On 21 February 2010 06:46, Alex Buckley <Alex.Buckley at sun.com> wrote:
> No, it isn't safe in practice. It causes heap pollution which can cause
> programs to crash. It is a hack allowed because migration compatibility
> was so very, very important. (It is not particularly helpful of IDE
> vendors to hide the unchecked warning by default.) Reified generics
> don't help either; they just make the topic 5x more complicated.
On 21 February 2010 07:37, Neal Gafter <neal at gafter.com> wrote:
> It is because people like you have been teaching this "safe in practice"
> attitude that people write code like that... code that would break hard if
> generics were ever reified. The existence of so much code that would break
> is a principal obstacle to actually reifying generics.
The "safe in practice" point is that for the vast majority of
developers, for the vast majority of time, this will never be an
issue. Arrays are relatively rarely assigned to another array, and
arrays are relatively rarely used in method signatures
Its also important to say that most developers don't understand the
detailed reason why it has to produce a warning, they just know that
lots of things in generics suck. I expect the sequence of events to be
something like:
Developer writes:
Callable<String>[] = new Callable<String>[1];
Gets compile error.
Curses sucky generics.
Thinks "how can I work around generics".
Thinks "this would work without generics".
Changes code:
Callable<String>[] = new Callable[1];
Gets warning.
Curses sucky generics.
Clicks IDE "get rid of warnings" button.
Carries on with what they were actually trying to do.
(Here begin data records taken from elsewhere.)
(** The entry at a path, given by its parts relative to the root. *)
Fixpoint resolve (es : list entry) (parts : list str) : option entry :=
  match parts with
  | [] => None
  | name :: parts' =>
      match find_entry name es, parts' with
      | Some e, [] => Some e
      | Some (Dir _ _ sub), _ => resolve sub parts'
      | _, _ => None
      end
  end.

Definition sep : N := 47.

(** [str(path)] of a relative path. *)
Definition path_str (parts : list str) : str := join [sep] parts.

Definition no_such_file (parts : list str) : str :=
  utf8 "[Errno 2] No such file or directory: '" ++ path_str parts ++ utf8 "'".

Definition is_a_directory (parts : list str) : str :=
  utf8 "[Errno 21] Is a directory: '" ++ path_str parts ++ utf8 "'".

(** [path.stat().st_size] *)
Definition stat_size (es : list entry) (parts : list str) : result N :=
  match resolve es parts with
  | Some e => Ok (entry_size e)
  | None => Err (no_such_file parts)
  end.

(** [open(path, 'r', encoding='utf-8').read()] *)
Definition read_text (es : list entry) (parts : list str) : result str :=
  match resolve es parts with
  | Some (File _ _ text) => text
  | Some (Dir _ _ _) => Err (is_a_directory parts)
  | None => Err (no_such_file parts)
  end.

(** The parts of a relative path written with [/]; empty parts and [.]
    are dropped, as [pathlib] does. *)
Definition path_parts (s : str) : list str :=
  filter (λ part, part ≠ [] ∧ part ≠ [46]) (split sep s).

(** [PurePath.suffix] of a path whose last part is [name]:
    [i = name.rfind('.')], then [name[i:]] if [0 < i < len(name) - 1] and
    the empty string otherwise. *)
Definition suffix (name : str) : str :=
  match rfind 46 name with
  | Some i =>
      if bool_decide (0 < i ∧ i < length name - 1)%nat then drop i name
      else []
  | None => []
  end.

(** One item of [os.walk]: the directory reached, as the parts of its
    path relative to the root, the names of its subdirectories and the
    names of its other entries. *)
Definition walk_item : Type := list str * list str * list str.

Definition dirnames (es : list entry) : list str :=
  entry_name <$> filter (λ e, is_dir e = true) es.

Definition filenames (es : list entry) : list str :=
  entry_name <$> filter (λ e, is_dir e = false) es.

(** [os.walk(top)], top-down, for a consumer that on every item keeps in
    [dirs] exactly the names satisfying [keep]
    ([dirs[:] = [d for d in dirs if keep(d)]]): only these are entered.
    [walk_entry] is the walk below one entry of the directory [top]. *)
Fixpoint walk_entry (keep : str → bool) (top : list str) (e : entry)
  : list walk_item :=
  match e with
  | Dir d _ sub =>
      if keep d then
        (top ++ [d], dirnames sub, filenames sub) ::
        flat_map (walk_entry keep (top ++ [d])) sub
      else []
  | File _ _ _ => []
  end.

Definition os_walk (keep : str → bool) (top : list str) (es : list entry)
  : list walk_item :=
  (top, dirnames es, filenames es) :: flat_map (walk_entry keep top) es.

End Fs.
Import Fs.

(** ** The data model *)

Module FunctionInfo.
Record t := mk {
  name : str;
  args : list str;
  docstring : option str;
  line : N
}.
End FunctionInfo.

Module ClassInfo.
Record t := mk {
  name : str;
  methods : list str;
  docstring : option str;
  line : N
}.
End ClassInfo.

Module Analysis.
Record data := mk {
  imports : list str;
  functions : list FunctionInfo.t;
  classes : list ClassInfo.t;
  docstring : option str;
  lines : nat
}.

(** The dictionary returned by [analyze_python_file]: the five keys
    above, or the single key ['error']. *)
Inductive t :=
| ok (analysis : data)
| error (msg : str).
End Analysis.

Module FileRecord.
Record t := mk {
  path : str;
  size : N;
  extension : str;
  analysis : option Analysis.t
}.
End FileRecord.

(** A function or class dictionary after [d['file'] = file_info['path']]. *)
Record Tagged (A : Type) := tag { item : A; file : str }.
Arguments tag {A} item file.
Arguments item {A} _.
Arguments file {A} _.

(** The nested dictionary built by [generate_tree_structure]: a name maps
    to the marker ['file'] or to the dictionary of a subdirectory; the
    items are kept in insertion order. *)
Inductive tnode :=
| file_marker
| subtree (items : list (str * tnode)).

(** [datetime.now()] *)
Record datetime := {
  year : N; month : N; day : N; hour : N; minute : N; second : N
}.

(** ** Small pieces of Python *)

Definition nl : str := [10].

(** Truth value of an optional string: [None] and [''] are false. *)
Definition truthy (o : option str) : bool :=
  match o with
  | Some (_ :: _) => true
  | _ => false
  end.

(** [x or default] for a set argument. *)
Definition set_or (x : option (gset str)) (default : gset str) : gset str :=
  match x with
  | Some s => if decide (s = ∅) then default else s
  | None => default
  end.

(** [x or default] for a list argument. *)
Definition list_or (x : option (list str)) (default : list str) : list str :=
  match x with
  | Some [] | None => default
  | Some l => l
  end.

(** [sorted(l, key=key)]: stable, comparing keys with [<]. *)
Fixpoint insort {A} (key : A → str) (x : A) (l : list A) : list A :=
  match l with
  | [] => [x]
  | y :: l' => if ltb (key y) (key x) then y :: insort key x l' else x :: l
  end.

Definition sorted {A} (key : A → str) (l : list A) : list A :=
  foldr (insort key) [] l.

(** [d[k] = v] and [d.get(k)] on a dictionary kept as its list of items. *)
Fixpoint dict_set {V} (k : str) (v : V) (d : list (str * V)) : list (str * V) :=
  match d with
  | [] => [(k, v)]
  | (k', v') :: d' =>
      if decide (k' = k) then (k, v) :: d' else (k', v') :: dict_set k v d'
  end.

Fixpoint dict_get {V} (k : str) (d : list (str * V)) : option V :=
  match d with
  | [] => None
  | (k', v') :: d' => if decide (k' = k) then Some v' else dict_get k d'
  end.

(** [for i, x in enumerate(items)] where the body uses [x] and
    [i == len(items) - 1], and appends text. *)
Fixpoint for_items_last {A} (body : bool → A → str) (items : list A) : str :=
  match items with
  | [] => []
  | x :: rest => body (bool_decide (rest = [])) x ++ for_items_last body rest
  end.

(** Two decimal digits, as [%m], [%d], [%H], [%M] and [%S] give. *)
Definition pad2 (n : N) : str :=
  if n <? 10 then 48 :: of_N n else of_N n.

(** [now.strftime('%Y-%m-%d %H:%M:%S')] *)
Definition strftime (now : datetime) : str :=
  of_N (year now) ++ utf8 "-" ++ pad2 (month now) ++ utf8 "-" ++ pad2 (day now)
  ++ utf8 " " ++ pad2 (hour now) ++ utf8 ":" ++ pad2 (minute now)
  ++ utf8 ":" ++ pad2 (second now).

(** ** ProjectCollector *)

Record ProjectCollector := {
  root_dir : list str;
  exclude_dirs : gset str;
  exclude_files : gset str
}.

Definition default_exclude_dirs : gset str :=
  {[ utf8 "__pycache__"; utf8 ".git"; utf8 ".venv"; utf8 "venv";
     utf8 "node_modules"; utf8 ".idea" ]}.

Definition default_exclude_files : gset str :=
  {[ utf8 "*.pyc"; utf8 "*.pyo"; utf8 ".DS_Store" ]}.

Definition default_extensions : list str :=
  [utf8 ".py"; utf8 ".md"; utf8 ".txt"; utf8 ".yml"; utf8 ".yaml"; utf8 ".json"].

(** [__init__(self, root_dir, exclude_dirs=None, exclude_files=None)];
    [root_dir] is given by its parts. *)
Definition init (root_dir : list str) (exclude_dirs exclude_files : option (gset str))
  : ProjectCollector :=
  {| root_dir := root_dir;
     exclude_dirs := set_or exclude_dirs default_exclude_dirs;
     exclude_files := set_or exclude_files default_exclude_files |}.

(** [self.root_dir.name] *)
Definition root_name (self : ProjectCollector) : str :=
  default [] (last (root_dir self)).

Section collector.
Context `{PyLib}.
Variable self : ProjectCollector.

(** *** analyze_python_file *)

(** [ast.get_docstring(node)], called on a [Module], a [FunctionDef] or a
    [ClassDef] only (on another node it raises). *)
Definition get_docstring (node : node) : option str :=
  match node with
  | Module body
  | FunctionDef _ _ _ body _ _ _
  | ClassDef _ _ _ body _ _ =>
      match body with
      | Expr (Constant (CStr text)) :: _ => Some (cleandoc text)
      | _ => None
      end
  | _ => None
  end.

(** [[n.name for n in body if isinstance(n, ast.FunctionDef)]] *)
Definition function_names (body : list node) : list str :=
  omap (λ n, match n with
             | FunctionDef name _ _ _ _ _ _ => Some name
             | _ => None
             end) body.

(** [analysis['imports'].extend(l)], [analysis['functions'].append(f)]
    and [analysis['classes'].append(c)]. *)
Definition extend_imports (l : list str) (a : Analysis.data) : Analysis.data :=
  Analysis.mk (Analysis.imports a ++ l) (Analysis.functions a)
    (Analysis.classes a) (Analysis.docstring a) (Analysis.lines a).

Definition append_function (f : FunctionInfo.t) (a : Analysis.data)
  : Analysis.data :=
  Analysis.mk (Analysis.imports a) (Analysis.functions a ++ [f])
    (Analysis.classes a) (Analysis.docstring a) (Analysis.lines a).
The developer is just interested in getting their task done, not
keeping the compiler happy. Taken from that perspective, its not
unreasonable to wonder if the error and warning actually accomplished
anything?
I'd also note that varargs use arrays, and with the Coin fix we will
see more generified arrays, not less.
More broadly, it has been noted by more than one person that
ClassCastExceptions from ungenerified objects/collections or
ArrayStoreExceptions have always been a rarity in real code by
comparison to NullPointerExceptions (ie. why aren't we tackling
NPEs???).
I'm not trying to start a debate on this - its partly philosophical.
But I do feel its very important to make the point that, IMO, most
developers don't worry about these things to the extent that language
designers do. Writing Callable<String>[] array = new Callable[10]; has
become just a necessary part of using Java today.